On 06/03/2019 17:18, Steve Ellcey wrote:
> + g = __builtin_aarch64_absv2df (x);
> + h = __builtin_aarch64_reduc_smax_scal_v2df (g);
please use arm_neon.h intrinsics instead of __builtin_aarch64_*, these
are not documented gcc apis, so they may change.
The following comments are mostly on issues also raised for other
architectures, so reading the discussions of both the powerpc patches and
the x86_64 patches is encouraged.
1. The commit message needs to reference the specification of the ABI
being immplemented, and give confirmation of this having been agreed among
all relevant parties, and give details of the GCC version implementing the
ABI. (The ABI document should be clear on exactly what function variants
the pragma / attributes mean should be available. If you wish to add
other variants in future, e.g. SVE variants, those will need to use a
*different* pragma / attribute, to avoid new compilers misinterpreting the
headers from old glibc as meaning the CVE variants are available.)
2. There needs to be a NEWS entry describing the new user-visible feature
and also giving details of the GCC version with support.

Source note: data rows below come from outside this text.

(** C3: the whole effect of one packet in drop mode, run alone, on every part of
    the world. A packet of a client whose cooldown is over is accepted: the client
    restarts at the packet's time with a fresh draw and no drops, one more packet
    counts as accepted, the event is ACCEPT-FIRST or ACCEPT with the elapsed time.
    Inside the cooldown, one whose number of drops exceeds the maximum is accepted
    by force, restarting the client at the time read then; any other is refused by
    a drop or the reject mark, counted, recorded as DROP with the cooldown's
    figures, and its client keeps its cooldown with one more drop or is forgotten.
    The refusing branch draws nothing. The clock, the pacers, the flows, the split
    state and the raw sender do not change. *)
Theorem drop_mode_decision cfg fuel id ip packetMark now w :
  (cooled_down ip now (w_state w) ->
     forall cd r, Next fuel (algorithm (w_state w)) (w_rng w) = Some (cd, r) ->
     run (drop_handler cfg fuel id ip packetMark now) w
     = Some (0, after_accept cfg id ip now cd r w, []))
  /\ (forall st, clients (w_state w) !! ip = Some st ->
        time_Sub now (cs_LastSeen st) < cs_Cooldown st ->
        (forced cfg st ->
           forall cd r, Next fuel (algorithm (w_state w)) (w_rng w) = Some (cd, r) ->
           run (drop_handler cfg fuel id ip packetMark now) w
           = Some (0, after_force cfg id ip cd r w, []))
        /\ (~ forced cfg st ->
           run (drop_handler cfg fuel id ip packetMark now) w
           = Some (0, after_drop cfg id ip packetMark now st w, []))).
Proof.
  split; [|intros st Hst Hin; split].
  - intros Hc cd r Hn. by rewrite drop_handler_accepted, Hn.
  - intros Hf cd r Hn. by rewrite (drop_handler_forced cfg fuel ip packetMark id now w st), Hn.
  - by apply drop_handler_refused.
Qed.
Definition client_ip : string := "192.0.2.1".
Definition seen_world (drops : Z) : World :=
  with_state (set_client client_ip
    {| cs_LastSeen := 900 * ms; cs_Cooldown := 500 * ms; cs_DropCount := drops |} (NewState fixed500))
    no_draws scenario_world.
(** A third packet within the cooldown is refused, a fourth forced through. *)
Lemma drop_mode_decision_witness :
  (exists w', run (drop_handler drop_config 1 7 client_ip (Some 2) (1000 * ms)) (seen_world 1)
              = Some (0, w', [])
     /\ w_trace w' = [SetVerdictWithMark 7 NfAccept 0x802]
     /\ lastEvent (w_state w') = client_event "DROP" client_ip 7 (500 * ms) (100 * ms) (400 * ms)
     /\ clients (w_state w') !! client_ip
        = Some {| cs_LastSeen := 900 * ms; cs_Cooldown := 500 * ms; cs_DropCount := 2 |})
  /\ exists w', run (drop_handler drop_config 1 8 client_ip None (1000 * ms)) (seen_world 2)
                = Some (0, w', [])
     /\ w_trace w' = [SetVerdict 8 NfAccept]
     /\ lastEvent (w_state w') = client_event "FORCE-ACCEPT" client_ip 8 (500 * ms) 0 0.
Proof.
  split; eexists.
  - split; [apply (proj2 (drop_mode_decision drop_config 1 7 client_ip (Some 2) (1000 * ms) (seen_world 1))
                     _ eq_refl); [reflexivity|intros [_ Hf]; by vm_compute in Hf]|].
    split; [reflexivity|]. split; vm_compute; reflexivity.
  - split; [apply (proj2 (drop_mode_decision drop_config 1 8 client_ip None (1000 * ms) (seen_world 2))
                     _ eq_refl) with (cd := 500 * ms) (r := no_draws);
              [reflexivity|split; reflexivity|reflexivity]|].
    split; [reflexivity|]. vm_compute; reflexivity.
Defined.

3. There should not be any _finite aliases exported from the shared
library; rather, use static-only wrappers as on x86_64. Or fix the
underlying GCC issue to allow the asm name used as a basis for vector
function names to be different from that used as a scalar function name;
see <https://gcc.gnu.org/ml/gcc/2015-06/msg00173.html>.
4. There are formatting issues in this code, including missing spaces
before '(' and incorrect indentation.
5. Give details (including test programs) of how you tested that the
functions do work, with an installed glibc and new-enough GCC, for
vectorized calls resulting from source code calling the scalar functions,
which the glibc testsuite doesn't cover. This is important end-to-end
validation that the ABI is as intended; the lack of it for x86_64 resulted
in sincos ABI issues only being found later.

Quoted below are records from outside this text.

(* ===== verification/ShapeSpec.v ===== *)
(** The shaper: the decision for one SYN, the release of a delayed one, and
    the effect of a release goroutine that wakes up late. *)

From S2P Require Import Prelude GoStrings GoNet GoTime Algorithm State Stats Window Whitelist.
From S2P Require Import Runtime RawSender Parser Payload Fake Config Daemon Handler Loops Scenarios.
From S2P Require Import HandlerSpec.
Open Scope Z_scope.

(** * Pacers *)

(** The pacer at an index replaced. *)
Definition set_pacer (p : nat) (b : burstPacerState) (w : World) : World :=
  with_pacers (w_burstPacerByIP w) (<[p := b]> (w_pacers w)) w.

Lemma alter_insert_list {A} (f : A -> A) (l : list A) i x : l !! i = Some x -> alter f i l = <[i := f x]> l.
Proof.
  revert i. induction l as [|y l IH]; intros [|i] Hi; simplify_eq/=; [done|].
  change (alter f (S i) (y :: l)) with (y :: alter f i l). by rewrite IH.
Qed.
Lemma set_pacer_lookup p b b0 w : w_pacers w !! p = Some b0 -> w_pacers (set_pacer p b w) !! p = Some b.
Proof. intros Hp. simpl. apply list_lookup_insert_eq. by eapply lookup_lt_Some. Qed.
Lemma set_pacer_twice p b b' w : set_pacer p b (set_pacer p b' w) = set_pacer p b w.
Proof. unfold set_pacer, with_pacers. simpl. by rewrite list_insert_insert_eq. Qed.

Lemma run_pacer_Lock {B : Type} p (k : unit -> prog World B) w b :
  w_pacers w !! p = Some b -> bp_mu b = false ->
  run (pacer_Lock p ≫= k) w = run (k tt) (set_pacer p (set_bp_mu true b) w).
Proof.
  intros Hp Hb. unfold pacer_Lock. erewrite run_try_bind; [reflexivity|]. cbv beta. by rewrite Hp, Hb.
Qed.
Lemma run_pacer_write {B : Type} p f (k : unit -> prog World B) w b :
  w_pacers w !! p = Some b ->
  run (pacer_write p f ≫= k) w = run (k tt) (set_pacer p (f b) w).
Proof.
  intros Hp. unfold pacer_write. rewrite run_modify_bind. unfold set_pacer.
  by rewrite (alter_insert_list f _ _ b).
Qed.
Lemma run_pacer_read {R B : Type} p (f : burstPacerState -> R) (k : R -> prog World B) w b :
  w_pacers w !! p = Some b -> run (pacer_read p f ≫= k) w = run (k (f b)) w.
Proof. intros Hp. unfold pacer_read. erewrite run_try_bind; [reflexivity|]. cbv beta. by rewrite Hp. Qed.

6. What does if('aarch64') in the Fortran header mean? What do you need
it at all? The installed header should work for all AArch64 ABIs (so
currently BE and LE); it's not expected to work for other architectures.
7. "#ifdef BIG_ENDIAN" is not a valid conditional. The endian.h header
defines both BIG_ENDIAN and LITTLE_ENDIAN, and then defines BYTE_ORDER to
one of those. Does libmvec_util.h get an implicit include of endian.h
somewhere (so you always get the BE path, which somehow works on LE,
indicating test coverage issues that should be resolved, preferably
through automated tests but failing that please describe in the commit
message how you tested that the endian conditionals were correct), or have
you only tested for little-endian which worked because of the macro being
accidentally undefined?
8. Please confirm in the commit message how testing was run for both BE
and LE, given the presence of such conditionals.
On Wed, 6 Mar 2019, Florian Weimer wrote:
> On the other hand, it could help to get libmvec out of the door more
> quickly. I think it's not ideal that if you use an older compiler,
> you get only a subset of the glibc ABI. We can get away with it here
> because it affects an entire soname. Still it might be difficult to
> explain why applications are not portable.
On the whole I think I agree with Rich Felker's argument
<https://sourceware.org/ml/libc-alpha/2015-11/msg00184.html> against
having the presence of libmvec depend on the tools used for the build.
(Note that the installed bits/math-vector.h file, which may be shared
between multilibs, does not depend on the tools used, so if libmvec was
disabled then the installed bits/math-vector.h is not actually correct and
some programs will fail to build.)
This is an argument for removing the --disable-mathvec configure option as
well as either having assembly wrappers or a requirement for new-enough
tool versions for building libmvec functions on platforms where the oldest
supported GCC / binutils aren't new enough.
On 07/03/2019 19:04, Joseph Myers wrote:
> On Wed, 6 Mar 2019, Florian Weimer wrote:
>
>> On the other hand, it could help to get libmvec out of the door more
>> quickly. I think it's not ideal that if you use an older compiler,
>> you get only a subset of the glibc ABI. We can get away with it here
>> because it affects an entire soname. Still it might be difficult to
>> explain why applications are not portable.
>
> On the whole I think I agree with Rich Felker's argument
> <https://sourceware.org/ml/libc-alpha/2015-11/msg00184.html> against
> having the presence of libmvec depend on the tools used for the build.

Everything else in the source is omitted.